PROMPT ▸ Among the records below, find each line containing the word "rest" and copy it.

SUPPLIED DATA Start Marker

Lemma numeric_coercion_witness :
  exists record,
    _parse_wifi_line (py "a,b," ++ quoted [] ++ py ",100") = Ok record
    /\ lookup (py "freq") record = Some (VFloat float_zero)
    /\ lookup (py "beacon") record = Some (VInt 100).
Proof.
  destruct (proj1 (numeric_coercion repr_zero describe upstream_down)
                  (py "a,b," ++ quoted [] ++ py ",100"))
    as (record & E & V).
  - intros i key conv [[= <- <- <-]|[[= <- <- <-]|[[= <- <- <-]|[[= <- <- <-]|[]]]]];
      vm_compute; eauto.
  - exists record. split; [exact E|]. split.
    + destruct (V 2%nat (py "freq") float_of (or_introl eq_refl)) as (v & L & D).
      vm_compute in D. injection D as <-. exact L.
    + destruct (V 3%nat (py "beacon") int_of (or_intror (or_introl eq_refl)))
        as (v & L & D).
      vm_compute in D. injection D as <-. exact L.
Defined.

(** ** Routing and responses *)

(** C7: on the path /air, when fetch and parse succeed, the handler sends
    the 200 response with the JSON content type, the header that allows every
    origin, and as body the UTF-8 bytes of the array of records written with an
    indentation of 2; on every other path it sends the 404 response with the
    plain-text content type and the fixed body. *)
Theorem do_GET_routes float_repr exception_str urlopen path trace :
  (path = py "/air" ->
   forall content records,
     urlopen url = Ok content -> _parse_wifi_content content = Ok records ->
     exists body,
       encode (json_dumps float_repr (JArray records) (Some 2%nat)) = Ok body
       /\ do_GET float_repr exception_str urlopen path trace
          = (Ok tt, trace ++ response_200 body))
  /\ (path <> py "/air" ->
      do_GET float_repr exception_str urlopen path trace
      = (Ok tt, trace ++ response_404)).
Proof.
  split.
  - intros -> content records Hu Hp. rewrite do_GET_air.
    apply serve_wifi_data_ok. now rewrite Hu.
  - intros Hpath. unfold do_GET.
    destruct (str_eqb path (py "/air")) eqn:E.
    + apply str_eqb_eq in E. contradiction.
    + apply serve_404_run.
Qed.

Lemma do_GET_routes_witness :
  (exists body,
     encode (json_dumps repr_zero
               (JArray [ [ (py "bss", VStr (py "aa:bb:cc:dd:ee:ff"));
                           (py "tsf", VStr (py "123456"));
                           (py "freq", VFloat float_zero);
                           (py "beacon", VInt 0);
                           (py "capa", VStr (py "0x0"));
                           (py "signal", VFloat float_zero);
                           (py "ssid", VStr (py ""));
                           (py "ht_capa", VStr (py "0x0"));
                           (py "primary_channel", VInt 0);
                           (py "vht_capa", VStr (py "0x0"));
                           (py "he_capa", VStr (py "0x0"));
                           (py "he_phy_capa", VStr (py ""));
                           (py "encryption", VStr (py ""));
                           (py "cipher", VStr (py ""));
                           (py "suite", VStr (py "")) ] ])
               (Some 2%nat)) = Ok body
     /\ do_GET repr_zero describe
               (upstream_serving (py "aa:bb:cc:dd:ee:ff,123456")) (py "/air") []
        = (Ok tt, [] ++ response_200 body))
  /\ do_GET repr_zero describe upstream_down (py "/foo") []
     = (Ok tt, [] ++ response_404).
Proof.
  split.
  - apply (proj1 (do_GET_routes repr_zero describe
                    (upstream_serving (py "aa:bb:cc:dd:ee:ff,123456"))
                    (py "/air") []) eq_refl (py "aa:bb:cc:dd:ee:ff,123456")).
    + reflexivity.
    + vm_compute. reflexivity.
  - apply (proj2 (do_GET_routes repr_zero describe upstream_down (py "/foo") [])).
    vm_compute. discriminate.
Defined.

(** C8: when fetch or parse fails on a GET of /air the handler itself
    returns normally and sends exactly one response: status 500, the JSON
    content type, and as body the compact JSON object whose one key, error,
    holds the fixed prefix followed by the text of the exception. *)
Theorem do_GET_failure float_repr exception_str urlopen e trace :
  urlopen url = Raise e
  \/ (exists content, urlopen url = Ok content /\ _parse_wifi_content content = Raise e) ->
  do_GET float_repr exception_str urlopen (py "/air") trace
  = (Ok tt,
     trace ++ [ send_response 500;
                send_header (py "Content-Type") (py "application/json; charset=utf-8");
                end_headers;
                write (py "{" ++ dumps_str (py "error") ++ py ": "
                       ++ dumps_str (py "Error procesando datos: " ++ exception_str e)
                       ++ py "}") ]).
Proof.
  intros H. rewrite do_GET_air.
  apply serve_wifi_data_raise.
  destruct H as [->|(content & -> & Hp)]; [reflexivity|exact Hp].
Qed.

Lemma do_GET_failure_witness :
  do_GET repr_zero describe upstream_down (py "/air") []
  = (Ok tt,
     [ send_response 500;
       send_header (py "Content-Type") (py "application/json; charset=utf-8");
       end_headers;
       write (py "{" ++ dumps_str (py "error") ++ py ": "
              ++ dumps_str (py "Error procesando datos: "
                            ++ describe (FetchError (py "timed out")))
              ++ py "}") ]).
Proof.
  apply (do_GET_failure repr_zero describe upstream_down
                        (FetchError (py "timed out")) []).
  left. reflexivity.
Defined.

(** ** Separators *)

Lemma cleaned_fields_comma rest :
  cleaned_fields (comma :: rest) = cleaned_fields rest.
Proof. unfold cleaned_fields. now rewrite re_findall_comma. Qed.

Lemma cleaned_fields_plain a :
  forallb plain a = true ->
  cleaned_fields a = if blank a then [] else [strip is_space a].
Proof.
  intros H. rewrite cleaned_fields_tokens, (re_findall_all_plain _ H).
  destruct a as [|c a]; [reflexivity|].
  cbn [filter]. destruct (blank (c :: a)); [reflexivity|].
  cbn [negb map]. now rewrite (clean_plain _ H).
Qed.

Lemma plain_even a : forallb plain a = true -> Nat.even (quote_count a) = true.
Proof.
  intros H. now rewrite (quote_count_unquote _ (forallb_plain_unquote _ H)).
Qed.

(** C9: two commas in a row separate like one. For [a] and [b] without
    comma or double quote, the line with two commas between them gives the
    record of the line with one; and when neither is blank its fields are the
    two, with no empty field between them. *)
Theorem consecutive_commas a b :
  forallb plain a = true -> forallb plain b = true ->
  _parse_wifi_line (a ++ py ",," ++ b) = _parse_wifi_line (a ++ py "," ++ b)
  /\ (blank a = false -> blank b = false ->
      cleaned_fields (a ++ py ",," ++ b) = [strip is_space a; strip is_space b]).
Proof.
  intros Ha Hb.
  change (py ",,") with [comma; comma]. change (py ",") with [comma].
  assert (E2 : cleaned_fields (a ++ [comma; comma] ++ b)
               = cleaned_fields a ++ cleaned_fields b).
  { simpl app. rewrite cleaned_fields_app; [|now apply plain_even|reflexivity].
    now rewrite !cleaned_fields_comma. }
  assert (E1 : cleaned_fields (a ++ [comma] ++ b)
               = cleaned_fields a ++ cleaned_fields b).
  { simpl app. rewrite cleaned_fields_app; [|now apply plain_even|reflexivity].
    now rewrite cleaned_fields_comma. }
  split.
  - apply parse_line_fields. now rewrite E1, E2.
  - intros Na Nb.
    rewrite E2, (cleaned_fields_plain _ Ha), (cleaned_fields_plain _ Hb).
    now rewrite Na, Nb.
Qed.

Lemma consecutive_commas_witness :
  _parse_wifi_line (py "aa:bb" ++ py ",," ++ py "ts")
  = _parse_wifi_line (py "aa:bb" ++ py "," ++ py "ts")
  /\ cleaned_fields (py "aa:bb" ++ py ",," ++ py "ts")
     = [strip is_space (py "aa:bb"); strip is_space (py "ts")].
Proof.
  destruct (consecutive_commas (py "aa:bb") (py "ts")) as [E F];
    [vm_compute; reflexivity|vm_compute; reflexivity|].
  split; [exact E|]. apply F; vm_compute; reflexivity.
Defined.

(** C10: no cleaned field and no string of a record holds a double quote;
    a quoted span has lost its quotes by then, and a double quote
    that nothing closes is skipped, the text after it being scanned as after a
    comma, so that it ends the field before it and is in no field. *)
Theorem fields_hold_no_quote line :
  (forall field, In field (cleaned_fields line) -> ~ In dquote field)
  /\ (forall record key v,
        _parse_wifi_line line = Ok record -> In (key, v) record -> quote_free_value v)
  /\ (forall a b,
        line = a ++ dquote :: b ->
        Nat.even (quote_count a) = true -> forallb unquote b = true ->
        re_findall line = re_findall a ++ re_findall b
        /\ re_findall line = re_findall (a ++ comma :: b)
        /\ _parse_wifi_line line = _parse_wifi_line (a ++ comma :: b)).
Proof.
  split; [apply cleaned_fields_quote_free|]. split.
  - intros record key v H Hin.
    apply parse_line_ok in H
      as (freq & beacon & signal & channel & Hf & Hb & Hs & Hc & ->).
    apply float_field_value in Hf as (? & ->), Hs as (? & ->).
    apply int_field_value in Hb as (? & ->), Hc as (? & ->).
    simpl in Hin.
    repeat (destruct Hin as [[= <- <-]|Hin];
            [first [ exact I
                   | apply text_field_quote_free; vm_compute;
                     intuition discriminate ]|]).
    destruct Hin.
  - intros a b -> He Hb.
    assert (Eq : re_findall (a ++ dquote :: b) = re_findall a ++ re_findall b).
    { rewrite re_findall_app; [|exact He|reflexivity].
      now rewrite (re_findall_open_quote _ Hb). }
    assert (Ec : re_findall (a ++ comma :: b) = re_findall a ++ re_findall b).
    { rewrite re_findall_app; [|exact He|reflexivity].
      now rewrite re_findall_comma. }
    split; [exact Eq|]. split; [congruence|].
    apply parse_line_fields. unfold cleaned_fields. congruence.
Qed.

SUPPLIED DATA End Marker

COMPLETED TASK ▸
Lemma cleaned_fields_comma rest :
  cleaned_fields (comma :: rest) = cleaned_fields rest.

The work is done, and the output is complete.